В каком-то смысле новатором оказался и сам Энрике II, который, придя к власти в результате мятежа, отчетливо осознавал, что худшая угроза монархии – в самой королевской семье, и хотел найти противовес своей многочисленной родне, передав часть властных полномочий двум влиятельным общественным группам – кабальеро и летрадо. Словом «летрадо» в Испании называли лиц с университетским образованием, обычно незнатного происхождения. Часто обязанные своей карьерой королевской власти, они готовы были верно ей служить, не забывая, впрочем, и о собственных интересах; применительно к другим странам эту группу часто называют легистами.

Своим родственникам – братьям и племянникам – Энрике II даровал обширные владения, только им он жаловал титулы графов и герцогов, они получили и два высших военных поста. Но зато он оговорил, что все их владения, титулы и должности не являются наследственными и после смерти тех, кому они пожалованы, подлежат возвращению короне. Более того, он не доверил своим родственникам ни одного важного политико-административного поста. Две высшие должности политического характера и все должности в рамках местного управления были отданы кабальеро; правда, титулов в то время они не приобрели, зато получили земли, в том числе из королевского патримония.

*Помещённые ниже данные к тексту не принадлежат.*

Lemma QueryEscape_bytes (s : string) : allBytes queryByte (QueryEscape s) = true.
Proof.
  unfold QueryEscape. induction s as [| c s IH]; [reflexivity |].
  rewrite escape_cons, allBytes_app, QueryEscape_byte, IH. reflexivity.
Qed.

Lemma PathEscape_bytes (s : string) :
  allBytes literalByte s = true -> allBytes paramByte (PathEscape s) = true.
Proof.
  unfold PathEscape. induction s as [| c s IH]; [reflexivity |].
  cbn [allBytes]. intros H. apply andb_prop in H. destruct H as [Hc Hs].
  rewrite escape_cons, allBytes_app, (PathEscape_byte c Hc), (IH Hs). reflexivity.
Qed.

Lemma contactInfo_bytes (email : string) : allBytes literalByte (contactInfo email) = true.
Proof.
  unfold contactInfo. rewrite allBytes_app. cbn [allBytes andb].
  change (allBytes literalByte "{Contact+Email: ") with true.
  change (literalByte dquote) with true. cbn [andb].
  rewrite allBytes_app.
  rewrite (allBytes_weaken queryByte literalByte (QueryEscape email)).
  - reflexivity.
  - intros c Hc. unfold literalByte. rewrite Hc. reflexivity.
  - apply QueryEscape_bytes.
Qed.

(** X20: the contactinfo parameter is made of letters, digits, the marks
    [-_.~], percent, plus and colon only, whatever the email is; so no
    email can put an ampersand, an equals sign, a question mark, a hash,
    a slash, a space or a double quote into the request URL. *)
Theorem contactinfo_cannot_break_the_query (email : string) :
  allBytes paramByte (escapedContactInfo email) = true /\
  forall c, In c (list_ascii_of_string (escapedContactInfo email)) ->
    c <> "&"%char /\ c <> "="%char /\ c <> "?"%char /\ c <> "#"%char /\
    c <> "/"%char /\ c <> " "%char /\ c <> dquote.
Proof.
  assert (Hall : allBytes paramByte (escapedContactInfo email) = true).
  { unfold escapedContactInfo. apply PathEscape_bytes, contactInfo_bytes. }
  split; [exact Hall |].
  intros c Hin. pose proof (allBytes_In _ _ _ Hall Hin) as Hc.
  repeat match goal with |- _ /\ _ => split end;
    intros ->; discriminate Hc.
Qed.

Lemma decodedContactInfo_inj (e1 e2 : string) :
  decodedContactInfo e1 = decodedContactInfo e2 -> e1 = e2.
Proof.
  unfold decodedContactInfo. intros H.
  apply (append_inv_tail e1 e2 (String dquote "}")).
  cbn [append] in H. congruence.
Qed.

(** X21: two different emails never give the same contactinfo parameter. *)
Theorem escapedContactInfo_injective (e1 e2 : string) :
  escapedContactInfo e1 = escapedContactInfo e2 -> e1 = e2.
Proof.
  intros H. apply decodedContactInfo_inj.
  apply (f_equal PathUnescape) in H. unfold escapedContactInfo in H.
  rewrite !PathUnescape_PathEscape in H.
  assert (Hlit : contactInfo e1 = contactInfo e2) by congruence.
  apply (f_equal QueryUnescape) in Hlit.
  rewrite !QueryUnescape_contactInfo in Hlit. congruence.
Qed.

Многие земли и доходы, полученные в те времена представителями знати, вскоре превратились в майораты. Институт майората, в основе которого лежал принцип передачи старшему из наследников почти всего отцовского имущества или по крайней мере его большей части, в XIV–XV вв. постепенно распространялся все шире. Короли жаловали представителям высшей знати привилегию основать майорат и тем самым закрепляли за ними соответствующие земли: если прежде земли легко и часто переходили из рук в руки, то продать, заложить или обменять имущество, входившее в состав майората, можно было только по особому королевскому разрешению, которое монархи давали лишь в исключительных случаях.

Распространение института майората неразрывно связано с другим важным новшеством того времени. Речь идет о процессе, который видный испанский историк Сальвадор де Моксо назвал сменой старой знати новой знатью. Суть этого явления заключалась в том, что те аристократические роды, которые господствовали в Кастилии в XII–XIII вв., в XIV в. в большинстве своем пресеклись: одни погибли в войнах с мусульманами или португальцами, других выкосила чума, третьи стали жертвами репрессий короля Педро. Лишь сравнительно немногие древние аристократические роды, такие как Гусман, Манрике или Мендоса, выжили и сохранили прежнее влияние, да и то чаще их младшие ветви. Образовавшийся социальный вакуум немедленно был заполнен новой знатью, состоявшей частично из возвысившихся местных кабальеро, частично из эмигрировавшей в Кастилию иностранной знати (особенно из Португалии, но также и из Арагона, Наварры. Франции). В результате в конце XIV–XV вв. на авансцене социально-политической жизни оказалось несколько десятков родовитых семей, возвысившихся в основном уже при новой династии. Именно они стали ее главной опорой, что не мешало многим из них периодически пытаться навязать монархам свою волю и свою модель государства. Новая знать продолжала господствовать в стране еще примерно в течение двух столетий; это такие роды, как Пачеко, Суньига, Веласко, Альварес де Толедо и многие другие. Все они в XV–XVI вв. получили от королевской власти титулы герцогов, маркизов или графов. Среди дворцов, замков, монастырей, капелл в соборах, которые можно видеть и сегодня, значительная часть была построена или основана именно ими.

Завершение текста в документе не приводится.